:: Source material ::

(* ===== verification/ArraySpec.v ===== *)
(** What [ValueArray] computes: arrays stand for lists of columns, and the
    columns that an update replaces are exactly those it retires. *)
From S2P Require Import Prelude Compiler Memory Row ValueArray.
Import ValueArray.

(** [c] is the address of the column [v]. *)
Definition column_is (st : arrays) (c : Z) (v : list Z) : Prop :=
  (c = 0 /\ v = []) \/ (c <> 0 /\ strings_ st !! c = Some v).
(** No string is in two columns. *)
Definition unshared (cs : list Z) : Prop :=
  forall i j c, cs !! i = Some c -> cs !! j = Some c -> c <> 0 -> i = j.

Record arrays_ok (st : arrays) : Prop := {
  ao_next : 0 < next_ st;
  ao_rows : forall p, is_Some (rows_ st !! p) -> p < next_ st;
  ao_strings : forall c, is_Some (strings_ st !! c) -> c < next_ st }.
Record array_is (st : arrays) (r : value_array) (ts : Z) (cols : list (list Z)) : Prop := {
  ai_ts : ts_ r = ts;
  ai_ncol : ncol_ r = zlength cols;
  ai_fits : zlength cols < 2 ^ 15;
  ai_cols : Forall2 (column_is st) (cols_ r) cols;
  ai_unshared : unshared (cols_ r) }.
Definition array_at (st : arrays) (p ts : Z) (cols : list (list Z)) : Prop :=
  exists r, rows_ st !! p = Some r /\ array_is st r ts cols.

(** [st'] has what [st] has, and more. *)
Record extends (st st' : arrays) : Prop := {
  ex_next : next_ st <= next_ st';
  ex_rows : forall p r, rows_ st !! p = Some r -> rows_ st' !! p = Some r;
  ex_strings : forall c v, strings_ st !! c = Some v -> strings_ st' !! c = Some v }.

Lemma extends_refl st : extends st st.
Proof. split; [lia|done|done]. Qed.
Lemma extends_trans st1 st2 st3 : extends st1 st2 -> extends st2 st3 -> extends st1 st3.
Proof. intros [H1 H2 H3] [H4 H5 H6]. split; [lia|auto|auto]. Qed.
Lemma column_is_extends st st' c v : extends st st' -> column_is st c v -> column_is st' c v.
Proof. intros H [?|[? ?]]; [by left|right]. split; [done|]. by apply (ex_strings _ _ H). Qed.
Lemma array_is_extends st st' r ts cols : extends st st' -> array_is st r ts cols -> array_is st' r ts cols.
Proof.
  intros H [? ? ? Hc ?]. split; try done. eapply Forall2_impl; [exact Hc|]. intros. by eapply column_is_extends.
Qed.
Lemma array_at_extends st st' p ts cols : extends st st' -> array_at st p ts cols -> array_at st' p ts cols.
Proof. intros H (r & Hp & Hr). exists r. split; [by apply (ex_rows _ _ H)|by eapply array_is_extends]. Qed.

Lemma make_column_spec v st :
  arrays_ok st -> let '(c, st') := make_column v st in
  arrays_ok st' /\ extends st st' /\ rows_ st' = rows_ st /\ column_is st' c v /\
  (c <> 0 -> next_ st <= c < next_ st') /\ retired_ st' = retired_ st.
Proof.
  intros Hok. pose proof Hok as [Hn Hr Hs]. destruct v as [|b v]; cbn.
  { split_and!; try done; first [apply extends_refl|by left]. }
  pose proof (zlength_nonneg (b :: v)). unfold sizeof_inline_string.
  assert (strings_ st !! next_ st = None) as Hnone.
  { destruct (strings_ st !! next_ st) eqn:E; [|done]. assert (next_ st < next_ st) by (apply Hs; by rewrite E). lia. }
  split_and!; try done.
  - split; cbn; [lia|intros p Hp%Hr; lia|]. intros c Hc. destruct (decide (c = next_ st)) as [->|]; [lia|].
    rewrite lookup_insert_ne in Hc by done. apply Hs in Hc. lia.
  - split; cbn; [lia|done|]. intros c w Hc. rewrite lookup_insert_ne; [done|]. congruence.
  - right. cbn. split; [lia|]. by rewrite lookup_insert_eq.
  - lia.
Qed.

Lemma unshared_insert cs k c n : unshared cs -> (forall i d, cs !! i = Some d -> d < n) -> (c <> 0 -> n <= c) ->
  unshared (<[k := c]> cs).
Proof.
  intros Hu Hb Hc i j d Hi Hj Hd.
  destruct (decide (i = k)) as [->|Hik], (decide (j = k)) as [->|Hjk]; [done|..].
  - destruct (decide (k < length cs)%nat).
    + rewrite list_lookup_insert_eq in Hi by done. simplify_eq. rewrite list_lookup_insert_ne in Hj by done.
      apply Hb in Hj. specialize (Hc Hd). lia.
    + rewrite list_insert_ge in Hi by lia. apply lookup_lt_Some in Hi. lia.
  - destruct (decide (k < length cs)%nat).
    + rewrite list_lookup_insert_eq in Hj by done. simplify_eq. rewrite list_lookup_insert_ne in Hi by done.
      apply Hb in Hi. specialize (Hc Hd). lia.
    + rewrite list_insert_ge in Hj by lia. apply lookup_lt_Some in Hj. lia.
  - rewrite list_lookup_insert_ne in Hi, Hj by done. by eapply Hu.
Qed.

(** The assignment of the changes to the addresses [cs0] of the columns. *)
Lemma assign_columns_spec cs : forall cs0 cols st c e,
  arrays_ok st -> Forall2 (column_is st) cs0 cols -> unshared cs0 -> (forall i d, cs0 !! i = Some d -> d < next_ st) ->
  increasing cs c e -> 0 <= c -> e <= zlength cs0 ->
  exists cs1 st', assign_columns cs cs0 st = Some (cs1, st') /\ arrays_ok st' /\ extends st st' /\
    rows_ st' = rows_ st /\ retired_ st' = retired_ st /\
    Forall2 (column_is st') cs1 (foldl assign_column cols cs) /\ unshared cs1 /\
    forall i, (cs1 !! i = cs0 !! i /\ forall w, (Z.of_nat i, w) ∉ cs) \/
      exists d w, cs1 !! i = Some d /\ (Z.of_nat i, w) ∈ cs /\ (d = 0 \/ next_ st <= d).
Proof.
  induction cs as [|[j v] cs IH]; intros cs0 cols st c e Hok Hf Hu Hb Hinc Hc He; cbn [assign_columns foldl].
  { exists cs0, st. split_and!; [done|done|apply extends_refl|done|done|done|done|].
    intros i. left. split; [done|]. by intros w ?%elem_of_nil. }
  destruct Hinc as [H1 H2]. pose proof (increasing_bound _ _ _ H2).
  pose proof (make_column_spec v st Hok) as Hm. destruct (make_column v st) as [d st1].
  destruct Hm as (Hok1 & Hex & Hr1 & Hcol & Hd & Hre).
  assert (zlength (<[Z.to_nat j := d]> cs0) = zlength cs0) as Hl by (unfold zlength; by rewrite length_insert).
  destruct (Z.leb_spec 0 j), (Z.ltb_spec j (zlength cs0)); try lia. cbn [andb].
  destruct (IH (<[Z.to_nat j := d]> cs0) (assign_column cols (j, v)) st1 (j + 1) e)
    as (cs1 & st' & Hrun & Hok' & Hex' & Hr' & Hre' & Hf' & Hu' & Hat); try done; try lia.
  - unfold assign_column. cbn. apply Forall2_insert; [|done].
    eapply Forall2_impl; [exact Hf|]. intros. by eapply column_is_extends.
  - eapply unshared_insert; [done|exact Hb|]. intros Hx%Hd. lia.
  - intros i x Hx. destruct (decide (i = Z.to_nat j)) as [->|].
    + rewrite list_lookup_insert_eq in Hx by (unfold zlength in *; lia). simplify_eq.
      pose proof (ao_next _ Hok1). destruct (decide (x = 0)) as [->|Hx]; [lia|]. apply Hd in Hx. lia.
    + rewrite list_lookup_insert_ne in Hx by done. apply Hb in Hx. pose proof (ex_next _ _ Hex). lia.
  - exists cs1, st'. split_and!; try done; try congruence; [by eapply extends_trans|].
    intros i. destruct (Hat i) as [[Hi Hnot]|(x & w & Hx & Hin & Hge)].
    + destruct (decide (i = Z.to_nat j)) as [->|].
      * right. exists d, v. rewrite Hi, list_lookup_insert_eq by (unfold zlength in *; lia).
        rewrite Z2Nat.id by lia. split_and!; [done|apply list_elem_of_here|].
        destruct (decide (d = 0)); [by left|]. right. by apply Hd.
      * left. split; [by rewrite Hi, list_lookup_insert_ne|].
        intros w [Hw|Hw]%elem_of_cons; [|by eapply Hnot]. injection Hw as Hj _. lia.
    + right. exists x, w. pose proof (ex_next _ _ Hex). split_and!; [done|by apply list_elem_of_further|].
      destruct Hge; [by left|right; lia].
Qed.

:::

▶ _Problem requirements_
The expected answer is an exact copy of the lines above, beginning at the line with "ao_next : 0 < next_ st;" and ending at the line with "ai_fits : zlength cols < 2 ^ 15;", with both ends in.

▶ _Answer area_
  ao_next : 0 < next_ st;
  ao_rows : forall p, is_Some (rows_ st !! p) -> p < next_ st;
  ao_strings : forall c, is_Some (strings_ st !! c) -> c < next_ st }.
Record array_is (st : arrays) (r : value_array) (ts : Z) (cols : list (list Z)) : Prop := {
  ai_ts : ts_ r = ts;
  ai_ncol : ncol_ r = zlength cols;
  ai_fits : zlength cols < 2 ^ 15;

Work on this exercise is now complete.